Metro Riders Feel the Pinch of the Fare Increase

The cold air blew down from the Shaw-Howard Metro station escalators.  Michelle Gibson shivered as she got out her Washington Metro SmarTrip® card to add money at the fare card machines. While attempting to understand the new fare system, she let out a heavy sigh as she pulled out her wallet.

“It just isn’t fair,” said Gibson, a current sophomore at Howard University. “I am a student. I don’t have a lot of money to spend on transportation.”

Metrorail fares increased by an average of 18 percent depending on the type of fare, the time of day and the distance traveled.
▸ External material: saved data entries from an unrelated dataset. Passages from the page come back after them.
(** X7. The handler answers with a feed exactly when the date is available
    (the current time is not before [availableSince]) and the three scans
    resolve; the feed then carries the date as given and the two arrays
    reconciled from the three sets. *)
Theorem handler_success_iff :
  ∀ (tableService : TableService) (table : string) (now : Z)
    (attrs : IAzureUserAttributes) (date : string) (calls : list StoreCall)
    (feed : SubscriptionsFeed),
    (GetSubscriptionsFeedHandler tableService table now attrs date calls).1
    = Resolved (ResponseSuccessJson feed)
    ↔ JSNumber.lt (JSNumber.Num now) (availableSince date) = false
      ∧ ∃ ps ss us : JSSet.t,
          fetched tableService table ("P-" +:+ date +:+ "-S") = Resolved ps
          ∧ fetched tableService table
              ("S-" +:+ date +:+ "-" +:+ serviceId (service attrs) +:+ "-S")
            = Resolved ss
          ∧ fetched tableService table
              ("S-" +:+ date +:+ "-" +:+ serviceId (service attrs) +:+ "-U")
            = Resolved us
          ∧ feed = {| dateUTC := date;
                      subscriptions := (reconcile ps ss us).1;
                      unsubscriptions := (reconcile ps ss us).2 |}.
Proof.
  intros tableService table now attrs date calls feed.
  destruct (JSNumber.lt (JSNumber.Num now) (availableSince date)) eqn:Hgate.
  - rewrite handler_not_yet_available by done. cbn [fst].
    split; [done|]. by intros [? _].
  - rewrite handler_available by done. cbv zeta.
    set (sid := serviceId (service attrs)).
    destruct (fetched tableService table ("P-" +:+ date +:+ "-S")) as [ps|eP].
    2:{ split; [done|]. by intros [_ (? & ? & ? & ? & _)]. }
    destruct (fetched tableService table
                ("S-" +:+ date +:+ "-" +:+ sid +:+ "-S")) as [ss|eS].
    2:{ split; [done|]. by intros [_ (? & ? & ? & _ & ? & _)]. }
    destruct (fetched tableService table
                ("S-" +:+ date +:+ "-" +:+ sid +:+ "-U")) as [us|eU].
    2:{ split; [done|]. by intros [_ (? & ? & ? & _ & _ & ? & _)]. }
    cbn [fst]. split.
    + intros Hrun. injection Hrun as <-. split; [done|].
      by exists ps, ss, us.
    + intros [_ (ps' & ss' & us' & HP & HS & HU & ->)].
      by injection HP as <-; injection HS as <-; injection HU as <-.
Qed.

Lemma partition_keys_differ (date sid : string) :
  "P-" +:+ date +:+ "-S" ≠ "S-" +:+ date +:+ "-" +:+ sid +:+ "-S"
  ∧ "P-" +:+ date +:+ "-S" ≠ "S-" +:+ date +:+ "-" +:+ sid +:+ "-U"
  ∧ "S-" +:+ date +:+ "-" +:+ sid +:+ "-S"
    ≠ "S-" +:+ date +:+ "-" +:+ sid +:+ "-U".
Proof.
  split; [done|]. split; [done|].
  intros Heq.
  injection Heq as Heq. apply (String.app_inj date) in Heq.
  injection Heq as Heq. by apply (String.app_inj sid) in Heq.
Qed.

Lemma scanRoundTrips_to (tableService : TableService) (table key : string) :
  Forall (λ c, call_table c = table ∧ call_partitionKey c = key)
    (scanRoundTrips tableService table key).
Proof.
  unfold scanRoundTrips, roundTrips. apply Forall_fmap, Forall_forall. done.
Qed.

(** X8. The three scans run one after the other and a failed scan ends the
    request: when the scan of the profile events fails, every round trip
    made was for the profile key; when it succeeds and the scan of the
    subscribe events fails, none was for the unsubscribe key.  The three
    keys differ from one another, and every round trip goes to the table
    that the handler was configured with. *)
Theorem no_scan_after_failure :
  ∀ (tableService : TableService) (table : string) (now : Z)
    (attrs : IAzureUserAttributes) (date : string) (calls : list StoreCall)
    (e : StoreQueryError),
    JSNumber.lt (JSNumber.Num now) (availableSince date) = false →
    let kP := "P-" +:+ date +:+ "-S" in
    let kS := "S-" +:+ date +:+ "-" +:+ serviceId (service attrs) +:+ "-S" in
    let kU := "S-" +:+ date +:+ "-" +:+ serviceId (service attrs) +:+ "-U" in
    let run :=
      GetSubscriptionsFeedHandler tableService table now attrs date calls in
    (kP ≠ kS ∧ kP ≠ kU ∧ kS ≠ kU)
    ∧ (∃ scanned : list StoreCall,
          run.2 = calls ++ scanned
          ∧ Forall (λ c, call_table c = table) scanned
          ∧ (scanFailure tableService table kP = Some e →
             Forall (λ c, call_partitionKey c = kP) scanned)
          ∧ (scanFailure tableService table kP = None →
             scanFailure tableService table kS = Some e →
             Forall (λ c, call_partitionKey c = kP ∨ call_partitionKey c = kS)
               scanned)).
Proof.
  intros tableService table now attrs date calls e Hgate kP kS kU run.
  split; [apply partition_keys_differ|]. subst run.
  rewrite handler_available by done. cbv zeta. fold kP kS kU.
  pose proof (scanRoundTrips_to tableService table kP) as HtP.
  pose proof (scanRoundTrips_to tableService table kS) as HtS.
  pose proof (scanRoundTrips_to tableService table kU) as HtU.
  assert (∀ key, Forall (λ c, call_table c = table)
                   (scanRoundTrips tableService table key)) as Htable.
  { intros key. eapply Forall_impl; [apply scanRoundTrips_to|].
    by intros c [? _]. }
  destruct (fetched tableService table kP) as [ps|eP] eqn:HfP.
  2:{ apply fetched_rejected in HfP. eexists. split; [done|].
      split; [apply Htable|]. split; [|congruence].
      intros _. eapply Forall_impl; [exact HtP|]. by intros c [_ ?]. }
  assert (scanFailure tableService table kP = None) as HnoP.
  { destruct (scanFailure tableService table kP) eqn:HsP; [|done].
    apply fetched_rejected in HsP. congruence. }
  destruct (fetched tableService table kS) as [ss|eS] eqn:HfS.
  2:{ apply fetched_rejected in HfS. eexists. split; [done|].
      split; [apply Forall_app; split; apply Htable|].
      split; [congruence|]. intros _ _. apply Forall_app. split.
      - eapply Forall_impl; [exact HtP|]. intros c [_ ?]. by left.
      - eapply Forall_impl; [exact HtS|]. intros c [_ ?]. by right. }
  assert (scanFailure tableService table kS = None) as HnoS.
  { destruct (scanFailure tableService table kS) eqn:HsS; [|done].
    apply fetched_rejected in HsS. congruence. }
  exists (scanRoundTrips tableService table kP
          ++ scanRoundTrips tableService table kS
          ++ scanRoundTrips tableService table kU).
  split; [by destruct (fetched tableService table kU)|].
  split; [repeat (apply Forall_app; split); apply Htable|].
  split; congruence.
Qed.

Lemma no_scan_after_failure_witness :
  ∃ scanned : list StoreCall,
    (GetSubscriptionsFeedHandler failingStore "feed" 1619913601000
       exampleAttributes "2021-05-01" []).2 = [] ++ scanned
    ∧ Forall (λ c, call_partitionKey c = "P-" +:+ "2021-05-01" +:+ "-S"
                   ∨ call_partitionKey c
                     = "S-" +:+ "2021-05-01" +:+ "-" +:+ "svc" +:+ "-S")
        scanned.
Proof.
  destruct (no_scan_after_failure failingStore "feed" 1619913601000
              exampleAttributes "2021-05-01" [] {| message := "throttled" |}
              eq_refl) as (_ & scanned & Hrun & _ & _ & Hkeys).
  exists scanned. split; [exact Hrun|]. apply Hkeys; reflexivity.
Defined.

(** X9. Availability only grows with time: if the handler answers "not
    found" at some time, it gives the same answer, without a round trip to
    the store, at every earlier time. *)
Theorem not_found_at_earlier_times :
  ∀ (tableService : TableService) (table : string) (now1 now2 : Z)
    (attrs : IAzureUserAttributes) (date : string) (calls : list StoreCall)
    (title detail : string),
    now1 <= now2 →
    (GetSubscriptionsFeedHandler tableService table now2 attrs date calls).1
    = Resolved (ResponseErrorNotFound title detail) →
    GetSubscriptionsFeedHandler tableService table now1 attrs date calls
    = (Resolved (ResponseErrorNotFound title detail), calls).
Proof.
  intros tableService table now1 now2 attrs date calls title detail Hle Hrun.
  destruct (JSNumber.lt (JSNumber.Num now2) (availableSince date)) eqn:Hgate;
    [|by apply handler_never_not_found_when_available in Hrun].
  rewrite handler_not_yet_available in Hrun by done.
  injection Hrun as <- <-.
  apply handler_not_yet_available.
  destruct (availableSince date) as [|t]; [done|]. cbn [JSNumber.lt] in *.
  apply Z.ltb_lt. apply Z.ltb_lt in Hgate. lia.
Qed.

Lemma not_found_at_earlier_times_witness :
  GetSubscriptionsFeedHandler failingStore "feed" 0 exampleAttributes
    "2021-05-01" []
  = (Resolved (ResponseErrorNotFound "Data not available yet"
       "Subscription data for 2021-05-01 will be available from Sun, 02 May 2021 00:00:00 GMT"),
     []).
Proof.
  apply (not_found_at_earlier_times failingStore "feed" 0 1619910000000
           exampleAttributes "2021-05-01" []).
  - lia.
  - reflexivity.
Defined.

Lemma nextDay_year (D : CalendarDate) :
  year D <= year (nextDay D) <= year D + 1.
Proof.
  unfold nextDay.
  destruct (day D <? DaysInMonth (year D) (month D)); [cbn; lia|].
  destruct (month D <? 12); cbn; lia.
Qed.

(** X10. For a calendar date D before 9999-12-31, [availableSince] of D,
    written YYYY-MM-DD, is the time that the handler's own parser gives to
    the midnight of the next calendar day: adding 24 hours moves to the date
    after, across the ends of months and years and on 29 February. *)
Theorem availableSince_is_next_date :
  ∀ D : CalendarDate,
    validDate D = true → year (nextDay D) <= 9999 →
    availableSince (shortDate D)
    = JSDate.getTime (shortDate (nextDay D) +:+ "T00:00:00Z").
Proof.
  intros D HD Hyear. rewrite availableSince_shortDate by done.
  destruct (nextDay_in_month D HD) as [Hm Hd].
  pose proof (nextDay_year D) as Hy.
  pose proof (validDate_bounds D HD) as (HyD & _ & _).
  pose proof (DaysInMonth_le_31 (year (nextDay D)) (month (nextDay D))).
  by rewrite getTime_shortDate by lia.
Qed.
The new peak-period boarding charge is $1.95, while the boarding charge for the off-peak period is $1.60. Those Metrorail customers using paper fare cards will also pay an additional charge of 25 cents, a charge that SmarTrip® users will avoid.

Metro began charging a peak-of-the-peak fee on August 29 for Metrorail trips taken between 7:30 and 9 a.m. during weekdays. Between 4:30 and 6 p.m. weekdays, a 20-cent peak-of-the-peak fee is charged – a standard that was implemented on August 3 The hour segments of the peak-of-the-peak system are based on the busiest hours of Metrorail, according to WMATA.  

“The fare price is ridiculous,” said Gibson. “The trains are no faster and there aren’t any additional cars. Why pay more?”

Periodic fare increases are needed to offset higher costs for inflation in fuel, electricity, and health insurance,according to a recently published Fare Increase Q&A on WMATA’s website.This year, poor economic conditions had a profound effect on revenue Metro earns and on the ability of Metro’s funding partners in local government to contribute to the operating budget.

Rider Mykel Konohia thinks that is no excuse.

“They should know that customers come first,” said Konohia, who currently works at Nando’s in Chinatown. “It doesn’t make since for it to cost $6 for me to go to work and come home when I live only two stops away.”

Konohia, originally from New York City, currently lives closest to the Union Station Metro station. He thinks the Metro system is not efficient when it comes to a sensible fare system.

“In New York, they charge you by trip and not by distance. That’s the way it should be,” he says.

This fare increase is following a temporary 10-cent increase from Feb. 28 to Jun. 26, 2010 after WMATA projected a $189 million budget deficit.